Tuesday, November 19, 2013

Petrarch’s Two Gardens Published

Petrarch’s Two Gardens: Landscape and the Image of Movement by William Tronzo has just been published. The four essays that make up this book take as their subject gardens of the Middle Ages and Renaissance whose traces are still visible, in varying degrees, at sites in Italy and France: Palermo and Rome, the Vaucluse and Hesdin. Traces only, as these gardens have long since been emptied of the life whose insistent motion gave them shape and in the intervening years have been transformed in such a way as to entangle and obscure significant moments of their past.

The landscape it seeks to narrate, in four discrete episodes, stands not alone, as an independent and integral creation, but as an installation within a more enduring environment in much the same way that temporary “ambient architecture” — the architecture of the stage set, the showroom and the festival — stands within the framework of building and city.


This new book is the second in a collaboration with Professor Tronzo, after  Medieval Naples: An Architectural and Urban History, 400–1400 (with Caroline Bruzelius) and is the latest volume in our continuing series, Studies in Art and History.
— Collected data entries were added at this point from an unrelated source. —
(* ================================================================== *)
(** ** Operations on an id that matches no row *)

(** The common shape of the four methods: look the row up, raise when it is
    missing. *)
Lemma lookup_miss {A} (table : Store -> list A) (p : A -> bool) (msg ctx : string)
    (k : A -> M bool) (s : Session) :
  clean s ->
  find p (table (current s)) = None ->
  raises_not_found
    (try_except
       (x <- query_first table p ;;
        match x with
        | None => raise (Exception msg)
        | Some a => k a
        end)
       (rollback_and_raise ctx))
    msg s.
Proof.
  intros Hc Hf. unfold raises_not_found.
  destruct (faults s) as [|[cause|] fs] eqn:E.
  - assert (Ha : answers s) by (unfold answers; now rewrite E).
    unfold try_except, bind. rewrite query_first_answers by exact Ha. rewrite Hf.
    eexists _, _. split; [reflexivity|]. repeat split; auto.
  - unfold try_except, bind. rewrite (query_first_fault _ _ _ _ _ E).
    eexists _, _. split; [reflexivity|]. cbn. repeat split; auto.
    unfold answers. rewrite E. discriminate.
  - assert (Ha : answers s) by (unfold answers; now rewrite E).
    unfold try_except, bind. rewrite query_first_answers by exact Ha. rewrite Hf.
    eexists _, _. split; [reflexivity|]. repeat split; auto.
Qed.

(** C2.  When no user has id [uid] and no task has id [tid], each of
    [update_user], [delete_user], [update_task_progress] and [delete_task]
    raises; the store is left exactly as it was and nothing is committed;
    and whenever the engine answers the lookup, the exception raised is the
    "not found" one for that id.  None of them returns. *)
Theorem missing_id_raises_not_found_and_changes_nothing
    (uid tid : Z) (name : string) (p : Z) (s : Session) :
  clean s ->
  find (fun u => User.id u =? uid) (users (current s)) = None ->
  find (fun t => Task.id t =? tid) (tasks (current s)) = None ->
  raises_not_found (update_user uid name) (user_not_found uid) s /\
  raises_not_found (delete_user uid) (user_not_found uid) s /\
  raises_not_found (update_task_progress tid p) (task_not_found tid) s /\
  raises_not_found (delete_task tid) (task_not_found tid) s.
Proof.
  intros Hc Hu Ht. repeat split.
  - exact (lookup_miss users _ _ err_update_user _ s Hc Hu).
  - exact (lookup_miss users _ _ err_delete_user _ s Hc Hu).
  - exact (lookup_miss tasks _ _ err_update_task_progress _ s Hc Ht).
  - exact (lookup_miss tasks _ _ err_delete_task _ s Hc Ht).
Qed.

Lemma missing_id_raises_not_found_and_changes_nothing_witness :
  clean demo_session /\
  find (fun u => User.id u =? 7) (users (current demo_session)) = None /\
  find (fun t => Task.id t =? 9) (tasks (current demo_session)) = None /\
  raises_not_found (update_user 7 "Olga") (user_not_found 7) demo_session /\
  raises_not_found (delete_user 7) (user_not_found 7) demo_session /\
  raises_not_found (update_task_progress 9 50) (task_not_found 9) demo_session /\
  raises_not_found (delete_task 9) (task_not_found 9) demo_session.
Proof.
  split; [vm_compute; reflexivity|]. split; [vm_compute; reflexivity|].
  split; [vm_compute; reflexivity|].
  apply (missing_id_raises_not_found_and_changes_nothing 7 9 "Olga" 50 demo_session);
    vm_compute; reflexivity.
Defined.

(* ================================================================== *)
(** ** Partial updates of the extension rows *)

Lemma update_regular_task_nothing_to_write task_id s rt :
  healthy s ->
  find (fun r => RegularTask.task_id r =? task_id) (regular_tasks (current s)) = Some rt ->
  update_regular_task task_id None None s
    = (Return true, after_commit (answered EvQuery s)).
Proof.
  intros H Hr. unfold update_regular_task. run. cbn [current answered]. rewrite Hr.
  cbn [if_str]. unfold ret. run. reflexivity.
Qed.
It is the winner of the 2012 David R. Coffin Publication Grant of the Foundation for Landscape Studies. 


Petrarch’s Two Gardens is also the first title in which Italica Press has published full color art — to wonderful effect. This title is available now in hardcover and paperback, and will soon be published in a Kindle edition.

We are also happy to announce that our Catalog 49 is now available for download or viewing on screen.